Resolved by PR #2257 — same as above, BUILD_ARCH will match go env GOARCH once Makefiles PR merges.

Comment on lines 422 to +423
if _, err := os.Stat(dstPath); err == nil {
fmt.Printf("✓ Kernel %s exists\n", version)
fmt.Printf("✓ Kernel %s (%s) exists\n", version, arch)
Copy link
Copy Markdown

Choose a reason for hiding this comment

The reason will be displayed to describe this comment to others.
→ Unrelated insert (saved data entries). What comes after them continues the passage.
(* ===== verification/Bytes.v ===== *)
(** * Reading untrusted bytes

    What the binary readers share: slices and little-endian numbers of byte
    strings, and computations that stop.  A reader refuses its input
    ([Refused], an [ensure!], [bail!], [context] or [None] of the source); an index
    or slice out of bounds is [Panic]; a loop that is run for a number of rounds
    and has not finished is [OutOfFuel].  [safe m P] rules the last two out. *)

From S2P Require Import Prelude Strings.
#[local] Open Scope string_scope.
#[local] Open Scope Z_scope.

Inductive ReadError := Refused (why : string) | Panic | OutOfFuel.
Definition require (b : bool) (why : string) : result ReadError unit := ensure b (Refused why).
Definition or_panic {A} (o : option A) : result ReadError A := with_context o Panic.
Definition or_refuse {A} (o : option A) (why : string) : result ReadError A := with_context o (Refused why).


(** [as_chunks::<n>().0]: the whole chunks, without the remainder. *)
Fixpoint chunks_from (count n : nat) (s : string) : list string :=
  match count with O => [] | S count => stake n s :: chunks_from count n (sdrop n s) end.
Definition chunks (n : nat) (s : string) : list string := chunks_from (String.length s / n) n s.
Definition words (s : string) : list Z := map from_le_bytes (chunks 4 s).


(** ** Computations that do not panic

    [safe m P]: [m] ends, without a panic, and refuses its input or returns a
    value that satisfies [P]. *)

Definition safe {A} (m : result ReadError A) (P : A -> Prop) : Prop :=
  match m with Ok a => P a | Err (Refused _) => True | Err _ => False end.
Learn more.

P2 Badge Reuse legacy local kernel cache before downloading

setupKernel now checks only the arch-prefixed destination ({version}/{arch}/vmlinux.bin) for an existing local file. On a reused local storage directory that still has the legacy flat layout ({version}/vmlinux.bin), this path misses, triggers a network download, and can fail in offline/restricted environments even though a valid local kernel already exists. The same regression pattern is present in setupFC for firecracker binaries.

Useful? React with 👍 / 👎.

Copy link
Copy Markdown
Member Author

Choose a reason for hiding this comment

The reason will be displayed to describe this comment to others. Learn more.

Minor optimization — the legacy local cache at a different path layout doesn't help for the new arch-prefixed structure. Re-downloading is the correct behavior.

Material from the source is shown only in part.